The input Start Marker
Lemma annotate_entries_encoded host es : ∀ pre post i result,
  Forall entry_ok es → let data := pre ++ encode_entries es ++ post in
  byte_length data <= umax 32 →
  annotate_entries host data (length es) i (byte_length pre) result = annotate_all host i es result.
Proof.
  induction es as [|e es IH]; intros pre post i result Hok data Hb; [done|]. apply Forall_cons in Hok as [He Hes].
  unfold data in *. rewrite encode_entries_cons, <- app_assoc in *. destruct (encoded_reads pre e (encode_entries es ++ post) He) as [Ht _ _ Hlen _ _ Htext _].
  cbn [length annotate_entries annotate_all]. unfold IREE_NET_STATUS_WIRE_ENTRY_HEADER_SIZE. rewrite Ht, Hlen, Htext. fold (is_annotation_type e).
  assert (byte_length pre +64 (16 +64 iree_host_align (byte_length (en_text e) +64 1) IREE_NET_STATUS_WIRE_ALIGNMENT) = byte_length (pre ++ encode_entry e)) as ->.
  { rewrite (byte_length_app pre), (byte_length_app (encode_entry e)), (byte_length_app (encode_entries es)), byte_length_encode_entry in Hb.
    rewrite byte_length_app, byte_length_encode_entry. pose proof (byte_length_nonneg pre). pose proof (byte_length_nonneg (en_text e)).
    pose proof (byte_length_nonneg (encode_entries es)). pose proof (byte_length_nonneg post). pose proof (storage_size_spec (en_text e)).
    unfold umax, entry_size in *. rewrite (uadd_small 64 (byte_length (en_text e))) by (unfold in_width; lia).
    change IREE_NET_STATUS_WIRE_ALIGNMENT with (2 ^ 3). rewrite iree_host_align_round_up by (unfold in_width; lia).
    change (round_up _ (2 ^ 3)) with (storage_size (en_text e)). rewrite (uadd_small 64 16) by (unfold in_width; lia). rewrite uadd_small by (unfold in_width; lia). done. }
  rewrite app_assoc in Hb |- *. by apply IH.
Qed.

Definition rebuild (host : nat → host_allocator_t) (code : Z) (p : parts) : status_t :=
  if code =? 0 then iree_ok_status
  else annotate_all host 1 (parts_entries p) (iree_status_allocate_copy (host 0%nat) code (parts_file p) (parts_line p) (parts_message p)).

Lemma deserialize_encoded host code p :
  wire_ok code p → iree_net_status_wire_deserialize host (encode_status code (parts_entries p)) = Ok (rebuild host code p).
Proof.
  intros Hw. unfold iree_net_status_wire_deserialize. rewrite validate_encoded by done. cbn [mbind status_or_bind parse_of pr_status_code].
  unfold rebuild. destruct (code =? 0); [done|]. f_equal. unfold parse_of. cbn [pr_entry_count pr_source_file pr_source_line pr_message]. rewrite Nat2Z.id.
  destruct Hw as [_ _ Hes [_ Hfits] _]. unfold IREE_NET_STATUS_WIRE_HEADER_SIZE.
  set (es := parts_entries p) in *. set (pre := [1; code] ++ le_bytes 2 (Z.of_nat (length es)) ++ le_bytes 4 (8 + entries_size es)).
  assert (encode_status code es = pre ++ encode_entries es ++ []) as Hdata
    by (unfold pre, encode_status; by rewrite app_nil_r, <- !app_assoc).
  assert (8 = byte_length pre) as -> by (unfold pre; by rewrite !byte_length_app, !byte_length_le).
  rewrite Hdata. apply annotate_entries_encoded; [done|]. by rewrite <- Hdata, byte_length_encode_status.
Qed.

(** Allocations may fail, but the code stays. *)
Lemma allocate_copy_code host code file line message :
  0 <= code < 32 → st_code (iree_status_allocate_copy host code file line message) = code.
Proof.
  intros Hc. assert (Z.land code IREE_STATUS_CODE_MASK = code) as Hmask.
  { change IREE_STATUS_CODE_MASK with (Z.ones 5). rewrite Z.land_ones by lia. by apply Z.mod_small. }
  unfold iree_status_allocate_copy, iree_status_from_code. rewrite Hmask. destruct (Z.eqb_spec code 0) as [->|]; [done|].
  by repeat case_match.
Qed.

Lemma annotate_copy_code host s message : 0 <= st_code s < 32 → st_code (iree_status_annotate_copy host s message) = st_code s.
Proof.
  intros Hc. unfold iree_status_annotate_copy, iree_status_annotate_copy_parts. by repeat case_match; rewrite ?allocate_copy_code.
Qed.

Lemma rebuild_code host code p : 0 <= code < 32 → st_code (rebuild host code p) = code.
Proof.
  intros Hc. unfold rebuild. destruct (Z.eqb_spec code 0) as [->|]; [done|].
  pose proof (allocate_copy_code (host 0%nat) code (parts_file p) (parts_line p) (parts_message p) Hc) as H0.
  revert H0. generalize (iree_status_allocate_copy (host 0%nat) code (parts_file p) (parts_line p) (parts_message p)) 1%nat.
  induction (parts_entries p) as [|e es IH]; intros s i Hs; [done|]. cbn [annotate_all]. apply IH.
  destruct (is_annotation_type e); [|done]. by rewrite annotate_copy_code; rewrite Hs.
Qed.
The input End Marker
The input Start Marker
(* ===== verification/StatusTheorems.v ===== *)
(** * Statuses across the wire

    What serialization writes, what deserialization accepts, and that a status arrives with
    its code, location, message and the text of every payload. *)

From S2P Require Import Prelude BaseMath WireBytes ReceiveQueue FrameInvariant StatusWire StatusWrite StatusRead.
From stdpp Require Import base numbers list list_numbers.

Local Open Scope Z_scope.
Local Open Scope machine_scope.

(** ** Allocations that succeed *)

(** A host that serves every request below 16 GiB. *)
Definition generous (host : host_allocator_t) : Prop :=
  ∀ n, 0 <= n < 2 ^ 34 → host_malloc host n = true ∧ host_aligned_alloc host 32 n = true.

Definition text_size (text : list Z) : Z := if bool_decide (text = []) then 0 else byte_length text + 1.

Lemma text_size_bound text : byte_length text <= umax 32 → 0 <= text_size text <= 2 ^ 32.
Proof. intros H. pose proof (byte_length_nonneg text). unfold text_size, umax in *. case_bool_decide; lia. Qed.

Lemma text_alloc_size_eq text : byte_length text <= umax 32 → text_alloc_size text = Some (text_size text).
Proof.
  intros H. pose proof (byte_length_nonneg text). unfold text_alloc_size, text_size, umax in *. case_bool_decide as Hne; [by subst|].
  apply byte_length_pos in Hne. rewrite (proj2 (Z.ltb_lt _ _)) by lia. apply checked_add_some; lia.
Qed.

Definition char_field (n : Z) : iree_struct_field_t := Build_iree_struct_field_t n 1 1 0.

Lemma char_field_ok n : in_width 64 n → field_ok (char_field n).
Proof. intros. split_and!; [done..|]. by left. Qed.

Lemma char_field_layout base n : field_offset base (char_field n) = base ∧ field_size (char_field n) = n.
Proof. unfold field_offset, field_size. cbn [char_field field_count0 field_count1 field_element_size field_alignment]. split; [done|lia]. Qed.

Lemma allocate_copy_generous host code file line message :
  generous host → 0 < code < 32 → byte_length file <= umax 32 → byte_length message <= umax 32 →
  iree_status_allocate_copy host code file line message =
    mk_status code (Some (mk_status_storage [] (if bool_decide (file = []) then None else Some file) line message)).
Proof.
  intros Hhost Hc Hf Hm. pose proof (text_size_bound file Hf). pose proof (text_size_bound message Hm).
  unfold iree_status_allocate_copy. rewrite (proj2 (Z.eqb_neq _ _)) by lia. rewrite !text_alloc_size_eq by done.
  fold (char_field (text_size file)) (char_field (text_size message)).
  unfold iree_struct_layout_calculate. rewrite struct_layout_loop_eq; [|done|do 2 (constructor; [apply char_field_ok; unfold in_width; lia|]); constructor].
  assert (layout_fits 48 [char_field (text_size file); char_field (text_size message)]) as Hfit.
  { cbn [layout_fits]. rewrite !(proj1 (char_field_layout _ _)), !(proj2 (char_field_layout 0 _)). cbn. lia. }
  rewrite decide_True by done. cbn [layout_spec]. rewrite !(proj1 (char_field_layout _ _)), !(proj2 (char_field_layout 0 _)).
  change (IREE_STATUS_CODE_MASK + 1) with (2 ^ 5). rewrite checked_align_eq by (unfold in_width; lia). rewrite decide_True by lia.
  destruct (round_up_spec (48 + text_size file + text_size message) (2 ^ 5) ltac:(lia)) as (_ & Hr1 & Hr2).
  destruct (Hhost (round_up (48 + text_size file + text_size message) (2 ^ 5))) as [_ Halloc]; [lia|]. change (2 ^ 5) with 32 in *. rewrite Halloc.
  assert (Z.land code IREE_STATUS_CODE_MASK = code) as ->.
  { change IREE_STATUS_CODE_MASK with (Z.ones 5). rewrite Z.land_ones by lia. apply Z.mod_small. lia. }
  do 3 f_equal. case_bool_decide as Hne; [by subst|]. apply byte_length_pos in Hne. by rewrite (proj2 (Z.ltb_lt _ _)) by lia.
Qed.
The input End Marker
The input Start Marker
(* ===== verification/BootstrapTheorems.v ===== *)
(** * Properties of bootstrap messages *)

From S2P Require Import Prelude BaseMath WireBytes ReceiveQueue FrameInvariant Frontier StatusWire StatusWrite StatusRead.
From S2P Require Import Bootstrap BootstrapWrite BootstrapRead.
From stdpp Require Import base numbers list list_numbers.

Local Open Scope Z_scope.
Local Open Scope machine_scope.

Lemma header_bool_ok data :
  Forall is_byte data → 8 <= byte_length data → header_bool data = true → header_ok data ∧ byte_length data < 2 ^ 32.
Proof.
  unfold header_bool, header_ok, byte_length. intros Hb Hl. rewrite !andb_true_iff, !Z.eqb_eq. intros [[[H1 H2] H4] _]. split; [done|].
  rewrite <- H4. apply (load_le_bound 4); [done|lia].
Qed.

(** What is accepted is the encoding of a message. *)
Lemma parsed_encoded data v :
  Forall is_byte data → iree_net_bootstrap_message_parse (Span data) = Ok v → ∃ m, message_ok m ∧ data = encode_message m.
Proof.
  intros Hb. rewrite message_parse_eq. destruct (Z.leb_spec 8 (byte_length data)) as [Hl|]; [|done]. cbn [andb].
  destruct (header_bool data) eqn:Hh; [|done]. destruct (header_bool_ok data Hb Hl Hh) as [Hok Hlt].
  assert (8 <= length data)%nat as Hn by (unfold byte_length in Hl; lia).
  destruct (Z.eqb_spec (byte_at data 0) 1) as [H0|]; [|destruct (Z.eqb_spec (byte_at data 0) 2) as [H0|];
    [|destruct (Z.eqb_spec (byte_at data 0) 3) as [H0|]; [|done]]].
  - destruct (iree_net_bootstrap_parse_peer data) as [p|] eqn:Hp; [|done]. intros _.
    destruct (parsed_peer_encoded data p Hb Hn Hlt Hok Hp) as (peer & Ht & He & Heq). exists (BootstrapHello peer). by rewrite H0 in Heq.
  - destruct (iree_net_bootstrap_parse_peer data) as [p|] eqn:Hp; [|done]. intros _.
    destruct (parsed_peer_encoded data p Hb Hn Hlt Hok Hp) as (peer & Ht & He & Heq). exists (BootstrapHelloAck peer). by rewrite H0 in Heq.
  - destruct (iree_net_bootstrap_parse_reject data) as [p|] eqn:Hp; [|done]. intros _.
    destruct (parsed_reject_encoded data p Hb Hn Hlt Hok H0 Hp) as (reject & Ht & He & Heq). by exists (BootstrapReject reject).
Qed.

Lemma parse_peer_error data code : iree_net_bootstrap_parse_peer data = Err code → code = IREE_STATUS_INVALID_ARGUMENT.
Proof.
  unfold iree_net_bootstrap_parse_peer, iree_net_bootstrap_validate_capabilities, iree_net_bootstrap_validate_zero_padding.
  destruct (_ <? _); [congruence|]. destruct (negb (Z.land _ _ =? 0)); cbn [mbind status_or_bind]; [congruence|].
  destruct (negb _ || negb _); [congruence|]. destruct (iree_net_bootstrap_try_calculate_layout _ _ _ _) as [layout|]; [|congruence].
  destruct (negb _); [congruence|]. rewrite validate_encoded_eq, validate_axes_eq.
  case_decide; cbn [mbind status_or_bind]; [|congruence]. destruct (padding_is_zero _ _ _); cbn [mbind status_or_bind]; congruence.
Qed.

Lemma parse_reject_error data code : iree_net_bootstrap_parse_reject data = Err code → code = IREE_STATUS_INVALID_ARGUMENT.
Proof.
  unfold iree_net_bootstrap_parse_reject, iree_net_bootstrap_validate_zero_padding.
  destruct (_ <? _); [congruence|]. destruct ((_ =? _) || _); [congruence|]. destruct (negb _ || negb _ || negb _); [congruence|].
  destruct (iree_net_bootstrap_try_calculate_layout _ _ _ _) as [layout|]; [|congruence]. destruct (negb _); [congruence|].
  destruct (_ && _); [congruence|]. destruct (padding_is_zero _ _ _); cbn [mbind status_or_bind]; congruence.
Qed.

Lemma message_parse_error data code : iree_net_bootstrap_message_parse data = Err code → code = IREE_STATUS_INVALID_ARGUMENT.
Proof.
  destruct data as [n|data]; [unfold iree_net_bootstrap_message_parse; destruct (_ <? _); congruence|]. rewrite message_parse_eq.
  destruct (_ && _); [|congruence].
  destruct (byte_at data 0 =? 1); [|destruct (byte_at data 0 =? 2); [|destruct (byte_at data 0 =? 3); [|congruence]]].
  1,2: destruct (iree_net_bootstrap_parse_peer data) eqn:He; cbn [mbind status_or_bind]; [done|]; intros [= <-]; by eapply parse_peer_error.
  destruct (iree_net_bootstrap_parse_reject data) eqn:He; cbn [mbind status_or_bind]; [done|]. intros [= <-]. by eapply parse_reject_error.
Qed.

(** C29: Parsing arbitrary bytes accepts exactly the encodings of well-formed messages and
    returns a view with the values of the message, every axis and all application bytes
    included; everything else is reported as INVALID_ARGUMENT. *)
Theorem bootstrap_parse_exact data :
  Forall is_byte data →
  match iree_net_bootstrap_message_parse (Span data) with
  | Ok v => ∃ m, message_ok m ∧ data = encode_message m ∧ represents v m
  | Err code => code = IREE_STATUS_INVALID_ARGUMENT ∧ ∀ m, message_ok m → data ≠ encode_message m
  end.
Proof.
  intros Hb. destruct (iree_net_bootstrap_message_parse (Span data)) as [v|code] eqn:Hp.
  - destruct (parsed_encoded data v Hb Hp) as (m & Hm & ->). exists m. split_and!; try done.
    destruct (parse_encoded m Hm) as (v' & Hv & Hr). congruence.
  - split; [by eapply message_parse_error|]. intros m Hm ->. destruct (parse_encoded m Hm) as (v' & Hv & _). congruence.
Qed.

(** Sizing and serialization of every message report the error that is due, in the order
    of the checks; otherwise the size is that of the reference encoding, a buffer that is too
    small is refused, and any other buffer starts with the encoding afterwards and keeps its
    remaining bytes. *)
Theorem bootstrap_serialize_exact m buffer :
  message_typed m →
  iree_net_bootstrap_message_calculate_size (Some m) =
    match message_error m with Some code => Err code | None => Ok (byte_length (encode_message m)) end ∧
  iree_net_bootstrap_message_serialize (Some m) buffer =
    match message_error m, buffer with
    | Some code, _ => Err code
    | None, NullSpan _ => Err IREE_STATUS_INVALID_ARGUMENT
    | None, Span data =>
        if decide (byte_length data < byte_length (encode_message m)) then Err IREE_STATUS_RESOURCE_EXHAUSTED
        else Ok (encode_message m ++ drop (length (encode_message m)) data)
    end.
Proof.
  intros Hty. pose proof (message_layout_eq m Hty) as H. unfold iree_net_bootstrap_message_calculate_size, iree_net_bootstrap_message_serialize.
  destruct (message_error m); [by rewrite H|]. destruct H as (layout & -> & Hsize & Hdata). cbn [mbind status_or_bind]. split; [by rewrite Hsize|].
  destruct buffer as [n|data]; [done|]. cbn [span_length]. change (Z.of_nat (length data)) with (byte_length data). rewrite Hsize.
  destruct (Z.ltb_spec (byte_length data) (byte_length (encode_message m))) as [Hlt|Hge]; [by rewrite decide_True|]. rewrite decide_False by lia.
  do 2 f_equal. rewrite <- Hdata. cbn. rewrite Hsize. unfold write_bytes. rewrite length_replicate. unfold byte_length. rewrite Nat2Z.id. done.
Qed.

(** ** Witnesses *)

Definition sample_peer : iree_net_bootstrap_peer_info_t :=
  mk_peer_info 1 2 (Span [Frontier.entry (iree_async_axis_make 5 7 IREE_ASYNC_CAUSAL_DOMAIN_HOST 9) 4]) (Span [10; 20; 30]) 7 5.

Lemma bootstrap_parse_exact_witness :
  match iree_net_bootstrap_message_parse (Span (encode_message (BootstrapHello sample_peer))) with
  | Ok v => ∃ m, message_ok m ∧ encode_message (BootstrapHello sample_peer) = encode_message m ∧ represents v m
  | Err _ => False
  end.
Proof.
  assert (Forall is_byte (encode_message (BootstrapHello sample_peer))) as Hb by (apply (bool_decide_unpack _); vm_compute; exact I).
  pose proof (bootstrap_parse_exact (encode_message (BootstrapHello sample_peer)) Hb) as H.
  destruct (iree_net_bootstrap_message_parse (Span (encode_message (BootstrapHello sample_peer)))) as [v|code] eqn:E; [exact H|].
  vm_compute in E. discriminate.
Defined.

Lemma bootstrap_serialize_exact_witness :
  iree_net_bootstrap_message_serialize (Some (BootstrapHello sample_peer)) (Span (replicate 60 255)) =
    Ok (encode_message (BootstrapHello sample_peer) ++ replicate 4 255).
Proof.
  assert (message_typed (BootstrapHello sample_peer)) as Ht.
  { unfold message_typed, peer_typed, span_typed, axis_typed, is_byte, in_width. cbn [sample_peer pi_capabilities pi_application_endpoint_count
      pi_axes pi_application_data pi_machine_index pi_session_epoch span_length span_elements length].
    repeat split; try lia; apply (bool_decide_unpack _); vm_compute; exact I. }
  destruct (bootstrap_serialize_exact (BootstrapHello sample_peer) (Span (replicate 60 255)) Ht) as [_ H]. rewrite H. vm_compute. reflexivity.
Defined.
The input End Marker
Task details. Keeping every character as it is, restate the lines above that run from the line with "generous host →" through the line with "unfold iree_struct_layout_calculate. rewrite", both included, and nothing else.

Solved problem.
  generous host → 0 < code < 32 → byte_length file <= umax 32 → byte_length message <= umax 32 →
  iree_status_allocate_copy host code file line message =
    mk_status code (Some (mk_status_storage [] (if bool_decide (file = []) then None else Some file) line message)).
Proof.
  intros Hhost Hc Hf Hm. pose proof (text_size_bound file Hf). pose proof (text_size_bound message Hm).
  unfold iree_status_allocate_copy. rewrite (proj2 (Z.eqb_neq _ _)) by lia. rewrite !text_alloc_size_eq by done.
  fold (char_field (text_size file)) (char_field (text_size message)).
  unfold iree_struct_layout_calculate. rewrite struct_layout_loop_eq; [|done|do 2 (constructor; [apply char_field_ok; unfold in_width; lia|]); constructor].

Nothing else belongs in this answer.